> [Exercise instructions] In the records that follow, show each line where the word "result" is present.
(Materials provided)
(** X18: the text of a range in a hunk header determines the range:
    [_format_range_unified] gives different texts for different ranges
    (an empty range, a range of one line and a longer range never read the
    same). *)
Theorem format_range_unified_inj (start1 stop1 start2 stop2 : Z) :
  Unified._format_range_unified start1 stop1 = Unified._format_range_unified start2 stop2 ->
  start1 = start2 /\ stop1 = stop2.
Proof.
  intros Heq. pose proof (read_format_range start1 stop1) as H1.
  rewrite Heq, read_format_range in H1. by injection H1 as <- <-.
Qed.

Lemma format_range_unified_inj_example :
  Unified._format_range_unified 3 4 = Unified._format_range_unified (2 + 1) (5 - 1) /\
  (3 = 2 + 1 /\ 4 = 5 - 1).
Proof.
  assert (Unified._format_range_unified 3 4 = Unified._format_range_unified (2 + 1) (5 - 1))
    as Heq by reflexivity.
  split; [exact Heq|]. exact (format_range_unified_inj 3 4 (2 + 1) (5 - 1) Heq).
Defined.

(** ** The function line of a hunk header *)

Section unified_diff_function.
Variables a b : list string.
Variable n : Z.
Variable lineterm : string.
Variable function_regexp : option (string -> bool).
Variable strip_function : bool.
Local Open Scope nat_scope.

(** Line [k] of [a] matches [function_regexp]. *)
Definition function_at (k : nat) : Prop :=
  exists line matches,
    a !! k = Some line /\ function_regexp = Some matches /\ matches line = true.

Definition function_text (k : nat) : string :=
  let line := default EmptyString (a !! k) in
  (" " +:+ (if strip_function then Unified.rstrip_string line else line))%string.

Local Abbreviation function_lines := (Unified.function_lines a function_regexp).

Lemma filter_enumerate (matches : string -> bool) (l : list string) : forall off,
  let found := map fst (List.filter (fun e : nat * string => matches e.2)
                          (imap (fun i x => (off + i, x)) l)) in
  StronglySorted lt found /\
  forall k, k ∈ found <->
    exists i line, k = off + i /\ l !! i = Some line /\ matches line = true.
Proof.
  induction l as [|x l IH]; intros off found.
  { subst found. simpl. split; [constructor|]. intros k. split; [by intros ?%not_elem_of_nil|].
    by intros (i & line & _ & ? & _). }
  subst found. cbn [imap List.filter].
  assert (imap ((fun i x => (off + i, x)) ∘ S) l = imap (fun i x => (S off + i, x)) l) as ->.
  { apply imap_ext. intros i y _. simpl. f_equal. lia. }
  destruct (IH (S off)) as [Hsorted Hin]. cbn [snd].
  assert (forall k, k ∈ map fst (List.filter (fun e : nat * string => matches e.2)
                                  (imap (fun i x => (S off + i, x)) l)) -> off + 0 < k) as Hlt.
  { intros k (i & line & -> & _)%Hin. lia. }
  destruct (matches x) eqn:Hx; cbn [map fst].
  - split.
    + constructor; [done|]. apply Forall_forall. intros k Hk. by apply Hlt.
    + intros k. rewrite elem_of_cons, Hin. split.
      * intros [->|(i & line & -> & Hi & Hm)]; [by exists 0, x|].
        exists (S i), line. split; [lia|done].
      * intros ([|i] & line & -> & Hi & Hm); [by left|].
        right. exists i, line. split; [lia|done].
  - split; [done|]. intros k. rewrite Hin. split.
    + intros (i & line & -> & Hi & Hm). exists (S i), line. split; [lia|done].
    + intros ([|i] & line & -> & Hi & Hm); [simpl in Hi; congruence|].
      exists i, line. split; [lia|done].
Qed.

Lemma function_lines_sorted : StronglySorted lt function_lines.
Proof.
  unfold Unified.function_lines. destruct function_regexp as [matches|]; [|constructor].
  exact (proj1 (filter_enumerate matches a 0)).
Qed.

Lemma function_lines_at (k : nat) : k ∈ function_lines <-> function_at k.
Proof.
  unfold Unified.function_lines, function_at. destruct function_regexp as [matches|].
  - rewrite (proj2 (filter_enumerate matches a 0) k). split.
    + intros (i & line & -> & Hi & Hm). by exists line, matches.
    + intros (line & matches' & Hk & [= <-] & Hm). by exists k, line.
  - split; [by intros ?%not_elem_of_nil|]. by intros (? & ? & _ & ? & _).
Qed.

(** The function lines before [limit]. *)
Definition function_count (limit : Z) : nat :=
  length (List.filter (fun k => (Z.of_nat k <? limit)%Z) function_lines).
(* ===== verification/_CoqProject ===== *)
-Q . S2P
Prelude.v
PyFloat.v
FloatFacts.v
FloatRound.v
FloatOrder.v
FloatTimes.v
PyValue.v
Templates.v
PyRead.v
Normalizer.v
Player.v
PlayerSpec.v
PlayerHeld.v
PlayerMonitor.v
Schema.v
PlayerSteps.v
PlayerEquiv.v
Loader.v
Ingestion.v
(** Joining two lists: the separator stands between them when neither is
    empty. *)
Lemma join_app sep l1 l2 :
  l1 <> [] -> l2 <> [] ->
  join sep (l1 ++ l2) = join sep l1 +:+ sep +:+ join sep l2.
Proof.
  intros H1 H2. induction l1 as [|x [|y l1] IH]; [congruence| |].
  - destruct l2; [congruence | reflexivity].
  - change ((x :: y :: l1) ++ l2) with (x :: (y :: l1) ++ l2).
    cbn [app] in *. rewrite !join_cons, IH by congruence.
    now rewrite !string_app_assoc.
Qed.

(** The length of a joined text: the parts, and one separator less than
    there are parts. *)
Lemma join_length sep l :
  String.length (join sep l) =
  (list_sum (String.length <$> l) + String.length sep * (length l - 1))%nat.
Proof.
  induction l as [|x [|y l] IH].
  - cbn. lia.
  - cbn. lia.
  - rewrite join_cons, !string_app_length, IH. cbn [length].
    replace (S (S (length l)) - 1)%nat with (S (S (length l) - 1)) by lia.
    rewrite Nat.mul_succ_r, !fmap_cons. simpl list_sum. lia.
Qed.

(** [str] of an [int] is a decimal numeral that reads back as the same
    integer, so distinct integers print differently. *)
Theorem string_of_Z_roundtrip (z : Z) : Z_of_string (string_of_Z z) = Some z.
Proof.
  unfold Z_of_string, string_of_Z. rewrite NilZero.isi.
  - cbn. f_equal. apply DecimalZ.of_to.
  - destruct z; cbn; [discriminate | | discriminate].
    intros [= H]. exact (DecimalPos.Unsigned.to_uint_nonnil _ H).
  - destruct z; cbn; [discriminate | discriminate |].
    intros [= H]. exact (DecimalPos.Unsigned.to_uint_nonnil _ H).
Qed.

(** ** Dictionaries with string keys

    A Python [dict] keeps its keys in insertion order, and [str(d)] shows
    it: a dictionary is an association list whose keys are distinct
    ([dict_wf]); the operations read the first binding of a key.  A list
    with a repeated key is no dictionary: of a repeated key in a file,
    [json.load] keeps the last value only, and the list that stands for
    its result holds that key once ([dict_lookup_wf]: on such a list
    every binding is the one that is read). *)

Section Dict.
Context {A : Type}.
Implicit Types (d : list (string * A)) (k : string).

(** The binding of [k], if any. *)
Fixpoint dict_lookup k d : option A :=
  match d with
  | [] => None
  | (k', v) :: d' => if String.eqb k' k then Some v else dict_lookup k d'
  end.

(** [k in d]. *)
Definition dict_mem k d : bool :=
  match dict_lookup k d with Some _ => true | None => false end.

(** [d.get(k, default)]. *)
Definition dict_get k (default : A) d : A :=
  match dict_lookup k d with Some v => v | None => default end.

(** [d[k]]: raises [KeyError] when [k] is not a key. *)
Definition dict_getitem k d : result A :=
  match dict_lookup k d with Some v => Ok v | None => Raise KeyError end.

Definition dict_wf d : Prop := NoDup d.*1.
(End Materials provided)
> [Exercise answer]
    its result holds that key once ([dict_lookup_wf]: on such a list
Definition dict_getitem k d : result A :=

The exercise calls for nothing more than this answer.